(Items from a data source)
▼

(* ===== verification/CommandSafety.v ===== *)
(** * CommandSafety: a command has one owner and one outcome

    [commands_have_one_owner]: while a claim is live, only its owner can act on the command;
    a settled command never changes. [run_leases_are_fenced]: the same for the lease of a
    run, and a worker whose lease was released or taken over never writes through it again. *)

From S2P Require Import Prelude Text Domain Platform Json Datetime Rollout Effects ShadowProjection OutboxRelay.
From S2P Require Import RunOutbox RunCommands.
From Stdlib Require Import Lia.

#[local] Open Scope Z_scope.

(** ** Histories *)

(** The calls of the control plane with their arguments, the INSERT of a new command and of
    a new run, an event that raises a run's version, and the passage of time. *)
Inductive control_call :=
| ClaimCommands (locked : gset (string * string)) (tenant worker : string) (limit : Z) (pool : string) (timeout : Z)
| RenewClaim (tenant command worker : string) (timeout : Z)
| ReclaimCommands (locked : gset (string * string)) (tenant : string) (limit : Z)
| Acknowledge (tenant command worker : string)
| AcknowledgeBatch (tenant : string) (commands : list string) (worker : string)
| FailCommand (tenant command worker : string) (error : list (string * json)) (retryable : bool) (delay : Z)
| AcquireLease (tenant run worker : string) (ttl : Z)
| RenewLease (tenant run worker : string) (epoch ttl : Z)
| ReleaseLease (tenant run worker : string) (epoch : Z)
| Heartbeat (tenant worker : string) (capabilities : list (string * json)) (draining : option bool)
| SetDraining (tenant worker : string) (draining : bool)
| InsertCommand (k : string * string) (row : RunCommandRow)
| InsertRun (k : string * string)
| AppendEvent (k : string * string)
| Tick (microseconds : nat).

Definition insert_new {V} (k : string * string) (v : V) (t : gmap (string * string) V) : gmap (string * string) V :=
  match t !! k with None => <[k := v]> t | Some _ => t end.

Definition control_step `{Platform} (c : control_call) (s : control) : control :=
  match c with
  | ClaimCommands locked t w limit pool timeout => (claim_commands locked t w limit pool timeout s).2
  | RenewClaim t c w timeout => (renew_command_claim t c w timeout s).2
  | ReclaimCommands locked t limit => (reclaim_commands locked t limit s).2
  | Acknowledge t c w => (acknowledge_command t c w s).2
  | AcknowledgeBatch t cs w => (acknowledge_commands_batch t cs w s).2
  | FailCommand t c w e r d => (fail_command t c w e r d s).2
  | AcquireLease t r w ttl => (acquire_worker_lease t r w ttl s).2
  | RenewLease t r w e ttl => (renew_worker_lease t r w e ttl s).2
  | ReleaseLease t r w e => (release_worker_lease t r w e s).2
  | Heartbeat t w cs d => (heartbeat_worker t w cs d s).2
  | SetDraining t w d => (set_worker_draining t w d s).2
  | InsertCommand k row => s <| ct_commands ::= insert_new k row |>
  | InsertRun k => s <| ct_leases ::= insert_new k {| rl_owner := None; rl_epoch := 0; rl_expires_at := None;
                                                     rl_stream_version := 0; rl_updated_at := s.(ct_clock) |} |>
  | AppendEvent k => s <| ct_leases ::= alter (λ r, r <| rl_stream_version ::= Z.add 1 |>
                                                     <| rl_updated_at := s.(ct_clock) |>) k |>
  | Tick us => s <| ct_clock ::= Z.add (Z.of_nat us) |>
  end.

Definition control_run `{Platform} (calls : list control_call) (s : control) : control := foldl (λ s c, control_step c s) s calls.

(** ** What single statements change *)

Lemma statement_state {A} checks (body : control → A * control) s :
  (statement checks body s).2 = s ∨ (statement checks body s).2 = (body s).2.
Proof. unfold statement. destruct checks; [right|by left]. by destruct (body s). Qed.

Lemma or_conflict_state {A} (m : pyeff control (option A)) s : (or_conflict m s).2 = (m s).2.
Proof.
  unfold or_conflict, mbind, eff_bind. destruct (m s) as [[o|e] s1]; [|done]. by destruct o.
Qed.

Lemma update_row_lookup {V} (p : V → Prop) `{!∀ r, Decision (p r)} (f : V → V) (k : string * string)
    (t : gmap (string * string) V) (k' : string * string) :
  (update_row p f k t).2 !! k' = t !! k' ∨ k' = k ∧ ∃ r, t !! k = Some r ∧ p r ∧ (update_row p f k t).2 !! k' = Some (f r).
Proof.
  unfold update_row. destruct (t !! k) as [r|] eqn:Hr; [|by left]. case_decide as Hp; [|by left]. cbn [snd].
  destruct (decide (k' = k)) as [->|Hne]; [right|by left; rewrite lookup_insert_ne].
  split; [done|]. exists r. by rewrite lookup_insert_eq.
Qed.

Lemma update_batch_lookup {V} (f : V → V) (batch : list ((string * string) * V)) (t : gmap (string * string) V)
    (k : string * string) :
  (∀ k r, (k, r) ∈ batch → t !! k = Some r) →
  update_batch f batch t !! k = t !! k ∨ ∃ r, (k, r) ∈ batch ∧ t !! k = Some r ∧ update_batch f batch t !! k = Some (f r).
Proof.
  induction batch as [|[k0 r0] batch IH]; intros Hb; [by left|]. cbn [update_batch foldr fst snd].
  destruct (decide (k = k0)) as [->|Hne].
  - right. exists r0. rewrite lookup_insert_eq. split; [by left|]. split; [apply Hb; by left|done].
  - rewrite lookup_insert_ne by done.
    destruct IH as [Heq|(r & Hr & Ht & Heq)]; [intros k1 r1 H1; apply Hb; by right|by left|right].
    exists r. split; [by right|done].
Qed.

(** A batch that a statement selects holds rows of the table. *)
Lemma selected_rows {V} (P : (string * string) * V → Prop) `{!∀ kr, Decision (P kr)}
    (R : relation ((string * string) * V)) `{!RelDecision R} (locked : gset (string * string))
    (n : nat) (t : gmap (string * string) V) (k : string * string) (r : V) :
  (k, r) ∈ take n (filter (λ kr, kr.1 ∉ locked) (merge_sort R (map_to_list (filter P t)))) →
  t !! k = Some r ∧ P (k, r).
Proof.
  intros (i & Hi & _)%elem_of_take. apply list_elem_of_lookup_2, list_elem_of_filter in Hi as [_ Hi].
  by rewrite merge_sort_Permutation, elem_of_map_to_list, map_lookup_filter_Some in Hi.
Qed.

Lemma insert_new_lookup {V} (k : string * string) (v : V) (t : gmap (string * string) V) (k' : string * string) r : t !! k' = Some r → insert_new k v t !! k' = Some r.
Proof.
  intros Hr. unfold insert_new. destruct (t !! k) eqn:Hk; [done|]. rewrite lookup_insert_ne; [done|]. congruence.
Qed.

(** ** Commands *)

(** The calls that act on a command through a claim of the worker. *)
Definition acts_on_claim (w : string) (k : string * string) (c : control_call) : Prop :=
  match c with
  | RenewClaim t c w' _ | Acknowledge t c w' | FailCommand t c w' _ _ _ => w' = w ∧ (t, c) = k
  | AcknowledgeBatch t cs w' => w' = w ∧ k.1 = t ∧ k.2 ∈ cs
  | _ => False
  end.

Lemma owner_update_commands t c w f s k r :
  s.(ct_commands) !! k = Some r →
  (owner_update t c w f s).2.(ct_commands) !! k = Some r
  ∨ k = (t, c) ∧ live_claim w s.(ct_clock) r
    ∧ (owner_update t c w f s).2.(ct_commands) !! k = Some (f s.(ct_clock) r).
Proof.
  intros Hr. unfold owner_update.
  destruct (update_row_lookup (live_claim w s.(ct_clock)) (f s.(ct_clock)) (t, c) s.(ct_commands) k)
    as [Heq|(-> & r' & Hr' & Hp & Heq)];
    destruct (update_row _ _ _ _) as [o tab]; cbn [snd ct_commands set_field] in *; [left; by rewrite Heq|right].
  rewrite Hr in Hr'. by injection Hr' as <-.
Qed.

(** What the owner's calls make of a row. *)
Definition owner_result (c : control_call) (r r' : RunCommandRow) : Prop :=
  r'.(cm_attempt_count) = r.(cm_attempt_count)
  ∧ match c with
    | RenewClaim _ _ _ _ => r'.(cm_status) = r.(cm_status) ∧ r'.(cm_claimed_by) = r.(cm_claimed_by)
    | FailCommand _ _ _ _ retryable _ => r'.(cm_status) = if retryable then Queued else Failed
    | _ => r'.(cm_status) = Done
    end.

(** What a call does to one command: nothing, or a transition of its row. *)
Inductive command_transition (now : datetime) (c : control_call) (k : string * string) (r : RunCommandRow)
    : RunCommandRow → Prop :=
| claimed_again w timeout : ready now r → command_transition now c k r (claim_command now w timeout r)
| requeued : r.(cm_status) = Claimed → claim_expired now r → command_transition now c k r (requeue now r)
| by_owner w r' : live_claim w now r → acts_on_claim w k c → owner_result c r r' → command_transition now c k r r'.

▲
▼

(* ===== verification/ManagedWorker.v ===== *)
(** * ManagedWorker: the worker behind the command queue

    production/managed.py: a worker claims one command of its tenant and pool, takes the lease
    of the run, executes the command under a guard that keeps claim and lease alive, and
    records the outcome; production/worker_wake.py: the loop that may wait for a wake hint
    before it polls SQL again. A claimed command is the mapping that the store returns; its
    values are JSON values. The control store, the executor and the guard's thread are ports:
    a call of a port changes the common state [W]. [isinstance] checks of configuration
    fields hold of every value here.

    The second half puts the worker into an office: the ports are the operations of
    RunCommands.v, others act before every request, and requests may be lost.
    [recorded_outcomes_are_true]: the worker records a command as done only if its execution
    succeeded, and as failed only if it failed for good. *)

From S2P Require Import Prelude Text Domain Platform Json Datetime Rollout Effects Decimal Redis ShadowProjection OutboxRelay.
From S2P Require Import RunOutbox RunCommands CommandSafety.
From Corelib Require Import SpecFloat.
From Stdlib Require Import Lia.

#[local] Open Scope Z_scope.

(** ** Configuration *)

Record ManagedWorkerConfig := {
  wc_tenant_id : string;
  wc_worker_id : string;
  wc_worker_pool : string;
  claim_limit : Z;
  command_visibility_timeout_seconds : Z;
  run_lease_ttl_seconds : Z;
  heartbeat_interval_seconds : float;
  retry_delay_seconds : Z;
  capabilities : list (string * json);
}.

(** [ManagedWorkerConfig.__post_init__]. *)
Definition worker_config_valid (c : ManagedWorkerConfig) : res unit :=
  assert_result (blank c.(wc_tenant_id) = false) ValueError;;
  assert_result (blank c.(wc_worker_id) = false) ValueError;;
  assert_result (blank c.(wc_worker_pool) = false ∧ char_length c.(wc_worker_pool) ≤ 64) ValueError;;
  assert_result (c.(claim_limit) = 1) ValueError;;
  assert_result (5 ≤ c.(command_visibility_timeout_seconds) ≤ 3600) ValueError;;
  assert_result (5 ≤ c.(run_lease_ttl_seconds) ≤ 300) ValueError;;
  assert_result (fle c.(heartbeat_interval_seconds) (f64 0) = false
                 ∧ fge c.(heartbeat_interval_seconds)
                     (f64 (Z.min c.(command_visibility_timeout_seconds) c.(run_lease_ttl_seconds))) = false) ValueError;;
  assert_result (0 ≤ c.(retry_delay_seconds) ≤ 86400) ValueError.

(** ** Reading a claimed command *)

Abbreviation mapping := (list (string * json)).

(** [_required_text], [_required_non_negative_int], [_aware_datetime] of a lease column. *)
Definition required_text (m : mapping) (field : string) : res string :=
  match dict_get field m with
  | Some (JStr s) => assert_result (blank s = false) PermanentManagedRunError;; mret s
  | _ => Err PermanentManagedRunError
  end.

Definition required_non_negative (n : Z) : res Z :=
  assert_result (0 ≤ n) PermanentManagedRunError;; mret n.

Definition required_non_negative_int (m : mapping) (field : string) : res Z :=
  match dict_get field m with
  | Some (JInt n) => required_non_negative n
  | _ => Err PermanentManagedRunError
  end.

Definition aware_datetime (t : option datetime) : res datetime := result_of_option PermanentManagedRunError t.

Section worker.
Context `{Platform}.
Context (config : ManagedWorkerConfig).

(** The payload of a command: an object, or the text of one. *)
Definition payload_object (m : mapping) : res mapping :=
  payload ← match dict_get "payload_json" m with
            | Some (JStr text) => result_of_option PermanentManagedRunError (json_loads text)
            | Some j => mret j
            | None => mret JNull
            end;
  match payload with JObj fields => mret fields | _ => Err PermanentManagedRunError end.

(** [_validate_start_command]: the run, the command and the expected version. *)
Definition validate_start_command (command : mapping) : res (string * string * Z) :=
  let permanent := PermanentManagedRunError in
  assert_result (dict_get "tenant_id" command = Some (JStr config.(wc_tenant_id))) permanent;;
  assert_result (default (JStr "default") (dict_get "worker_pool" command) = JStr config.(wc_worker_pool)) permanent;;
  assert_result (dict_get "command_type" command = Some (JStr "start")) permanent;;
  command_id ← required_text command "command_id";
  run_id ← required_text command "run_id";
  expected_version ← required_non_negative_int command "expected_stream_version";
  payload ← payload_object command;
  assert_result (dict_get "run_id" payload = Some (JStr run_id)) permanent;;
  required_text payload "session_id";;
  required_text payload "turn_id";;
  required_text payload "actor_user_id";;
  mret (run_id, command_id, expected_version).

▲
▼

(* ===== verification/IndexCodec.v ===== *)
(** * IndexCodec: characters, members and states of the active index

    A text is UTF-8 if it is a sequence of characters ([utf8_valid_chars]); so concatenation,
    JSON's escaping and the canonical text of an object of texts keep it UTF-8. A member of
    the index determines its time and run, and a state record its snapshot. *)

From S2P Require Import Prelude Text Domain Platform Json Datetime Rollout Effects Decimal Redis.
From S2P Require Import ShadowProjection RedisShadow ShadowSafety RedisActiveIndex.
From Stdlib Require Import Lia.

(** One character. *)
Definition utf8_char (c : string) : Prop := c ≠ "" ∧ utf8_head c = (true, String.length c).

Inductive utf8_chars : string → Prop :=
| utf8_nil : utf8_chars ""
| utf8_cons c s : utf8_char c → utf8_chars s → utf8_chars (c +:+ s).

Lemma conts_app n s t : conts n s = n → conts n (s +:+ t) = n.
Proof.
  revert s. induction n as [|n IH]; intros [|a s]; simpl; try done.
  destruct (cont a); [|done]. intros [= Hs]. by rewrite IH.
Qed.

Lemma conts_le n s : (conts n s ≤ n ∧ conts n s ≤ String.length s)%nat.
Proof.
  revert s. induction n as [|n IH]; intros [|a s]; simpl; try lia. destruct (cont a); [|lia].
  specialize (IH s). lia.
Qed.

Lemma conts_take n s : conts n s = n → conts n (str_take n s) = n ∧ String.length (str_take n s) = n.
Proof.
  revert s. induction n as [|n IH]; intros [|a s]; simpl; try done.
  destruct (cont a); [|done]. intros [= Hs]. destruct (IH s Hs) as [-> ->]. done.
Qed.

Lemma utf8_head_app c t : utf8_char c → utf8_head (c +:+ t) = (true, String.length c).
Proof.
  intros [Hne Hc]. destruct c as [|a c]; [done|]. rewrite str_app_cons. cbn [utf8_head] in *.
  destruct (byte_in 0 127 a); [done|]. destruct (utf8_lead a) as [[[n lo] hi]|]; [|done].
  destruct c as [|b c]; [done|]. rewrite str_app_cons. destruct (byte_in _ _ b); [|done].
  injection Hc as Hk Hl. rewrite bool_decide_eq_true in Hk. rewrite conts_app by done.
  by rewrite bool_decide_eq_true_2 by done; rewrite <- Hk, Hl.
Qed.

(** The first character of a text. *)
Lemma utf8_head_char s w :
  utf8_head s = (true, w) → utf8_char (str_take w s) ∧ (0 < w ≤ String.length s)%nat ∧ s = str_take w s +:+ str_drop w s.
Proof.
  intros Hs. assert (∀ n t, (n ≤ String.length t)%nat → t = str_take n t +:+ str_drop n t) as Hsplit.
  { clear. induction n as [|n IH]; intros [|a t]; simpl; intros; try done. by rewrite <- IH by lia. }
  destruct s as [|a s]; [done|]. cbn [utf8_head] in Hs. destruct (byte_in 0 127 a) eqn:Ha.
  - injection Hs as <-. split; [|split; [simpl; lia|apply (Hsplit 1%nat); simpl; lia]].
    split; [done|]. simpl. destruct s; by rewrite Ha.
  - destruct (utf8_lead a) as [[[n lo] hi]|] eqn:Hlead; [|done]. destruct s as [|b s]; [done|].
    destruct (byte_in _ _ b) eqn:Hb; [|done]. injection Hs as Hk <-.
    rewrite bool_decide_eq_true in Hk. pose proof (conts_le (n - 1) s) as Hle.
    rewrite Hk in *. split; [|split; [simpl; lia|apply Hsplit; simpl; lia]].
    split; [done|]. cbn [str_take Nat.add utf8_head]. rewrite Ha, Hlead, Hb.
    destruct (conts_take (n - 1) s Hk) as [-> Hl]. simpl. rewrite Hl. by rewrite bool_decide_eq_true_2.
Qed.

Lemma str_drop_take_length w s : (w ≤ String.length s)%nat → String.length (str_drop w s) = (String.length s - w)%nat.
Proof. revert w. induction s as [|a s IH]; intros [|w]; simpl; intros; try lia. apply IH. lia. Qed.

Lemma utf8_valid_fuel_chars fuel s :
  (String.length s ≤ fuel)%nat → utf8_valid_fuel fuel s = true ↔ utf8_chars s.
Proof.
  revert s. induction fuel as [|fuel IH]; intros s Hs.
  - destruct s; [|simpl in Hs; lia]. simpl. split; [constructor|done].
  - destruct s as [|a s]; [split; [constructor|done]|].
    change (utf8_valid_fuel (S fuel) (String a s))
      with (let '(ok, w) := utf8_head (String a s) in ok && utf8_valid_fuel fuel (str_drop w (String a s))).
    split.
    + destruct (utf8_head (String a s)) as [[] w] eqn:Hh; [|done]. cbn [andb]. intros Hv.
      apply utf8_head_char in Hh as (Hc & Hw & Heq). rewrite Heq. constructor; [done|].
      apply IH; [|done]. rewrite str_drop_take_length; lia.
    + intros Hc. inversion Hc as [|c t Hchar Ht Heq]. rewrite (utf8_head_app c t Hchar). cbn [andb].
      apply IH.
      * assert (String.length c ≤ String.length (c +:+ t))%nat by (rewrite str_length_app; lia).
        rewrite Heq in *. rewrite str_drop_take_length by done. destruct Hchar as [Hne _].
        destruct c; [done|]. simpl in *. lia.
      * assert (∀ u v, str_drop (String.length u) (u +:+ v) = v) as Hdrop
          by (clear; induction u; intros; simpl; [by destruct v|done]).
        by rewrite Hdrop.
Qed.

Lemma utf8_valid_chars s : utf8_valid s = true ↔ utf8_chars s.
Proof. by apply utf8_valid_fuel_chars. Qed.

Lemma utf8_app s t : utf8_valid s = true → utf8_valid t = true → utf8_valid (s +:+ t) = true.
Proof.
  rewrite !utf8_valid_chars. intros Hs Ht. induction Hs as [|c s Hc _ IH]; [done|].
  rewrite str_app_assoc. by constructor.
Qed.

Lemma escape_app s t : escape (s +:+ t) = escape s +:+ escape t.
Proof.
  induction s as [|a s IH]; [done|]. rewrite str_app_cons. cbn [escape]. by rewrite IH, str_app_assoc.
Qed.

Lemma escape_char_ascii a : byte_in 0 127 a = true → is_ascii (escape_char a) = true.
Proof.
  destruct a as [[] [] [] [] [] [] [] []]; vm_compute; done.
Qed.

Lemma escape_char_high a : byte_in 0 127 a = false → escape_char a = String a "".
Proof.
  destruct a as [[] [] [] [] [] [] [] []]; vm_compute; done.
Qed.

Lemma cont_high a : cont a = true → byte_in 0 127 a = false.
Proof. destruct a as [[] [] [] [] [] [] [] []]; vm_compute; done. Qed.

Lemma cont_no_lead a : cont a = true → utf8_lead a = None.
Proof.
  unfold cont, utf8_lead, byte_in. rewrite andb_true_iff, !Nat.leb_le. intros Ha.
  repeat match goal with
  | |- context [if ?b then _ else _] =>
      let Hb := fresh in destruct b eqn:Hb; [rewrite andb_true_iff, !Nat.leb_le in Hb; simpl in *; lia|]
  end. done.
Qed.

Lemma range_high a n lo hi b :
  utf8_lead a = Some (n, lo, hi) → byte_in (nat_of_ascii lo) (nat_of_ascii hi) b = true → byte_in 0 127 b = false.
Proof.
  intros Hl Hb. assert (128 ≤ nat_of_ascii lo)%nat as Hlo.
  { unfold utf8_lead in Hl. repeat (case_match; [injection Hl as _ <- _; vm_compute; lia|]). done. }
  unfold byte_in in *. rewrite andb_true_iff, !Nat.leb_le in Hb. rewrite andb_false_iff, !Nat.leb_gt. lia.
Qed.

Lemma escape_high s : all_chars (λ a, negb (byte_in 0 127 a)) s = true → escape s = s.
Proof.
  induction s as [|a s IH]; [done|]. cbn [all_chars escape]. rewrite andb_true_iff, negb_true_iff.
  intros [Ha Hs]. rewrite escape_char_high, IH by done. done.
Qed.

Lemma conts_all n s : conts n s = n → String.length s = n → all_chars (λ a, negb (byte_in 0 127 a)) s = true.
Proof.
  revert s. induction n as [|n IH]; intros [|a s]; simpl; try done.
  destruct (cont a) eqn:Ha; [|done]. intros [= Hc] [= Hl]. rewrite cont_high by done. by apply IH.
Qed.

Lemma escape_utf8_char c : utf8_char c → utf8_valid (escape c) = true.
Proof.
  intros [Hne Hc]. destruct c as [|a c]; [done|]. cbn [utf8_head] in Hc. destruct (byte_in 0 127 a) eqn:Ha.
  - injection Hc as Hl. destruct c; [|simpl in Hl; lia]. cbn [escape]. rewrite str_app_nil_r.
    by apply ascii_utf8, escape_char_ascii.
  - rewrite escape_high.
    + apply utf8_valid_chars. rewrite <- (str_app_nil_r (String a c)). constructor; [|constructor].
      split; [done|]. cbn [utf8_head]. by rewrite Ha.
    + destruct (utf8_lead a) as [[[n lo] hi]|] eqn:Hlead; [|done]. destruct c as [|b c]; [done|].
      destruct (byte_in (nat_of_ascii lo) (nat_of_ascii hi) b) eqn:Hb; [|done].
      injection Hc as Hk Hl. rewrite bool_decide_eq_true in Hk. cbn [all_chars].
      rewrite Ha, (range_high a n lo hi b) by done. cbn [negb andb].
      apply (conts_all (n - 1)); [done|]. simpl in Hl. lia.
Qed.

▲

TRY IT. In the records above, locate every line with the string "What" and copy it.

WRITTEN ANSWER.
(** ** What single statements change *)
(** What the owner's calls make of a row. *)
(** What a call does to one command: nothing, or a transition of its row. *)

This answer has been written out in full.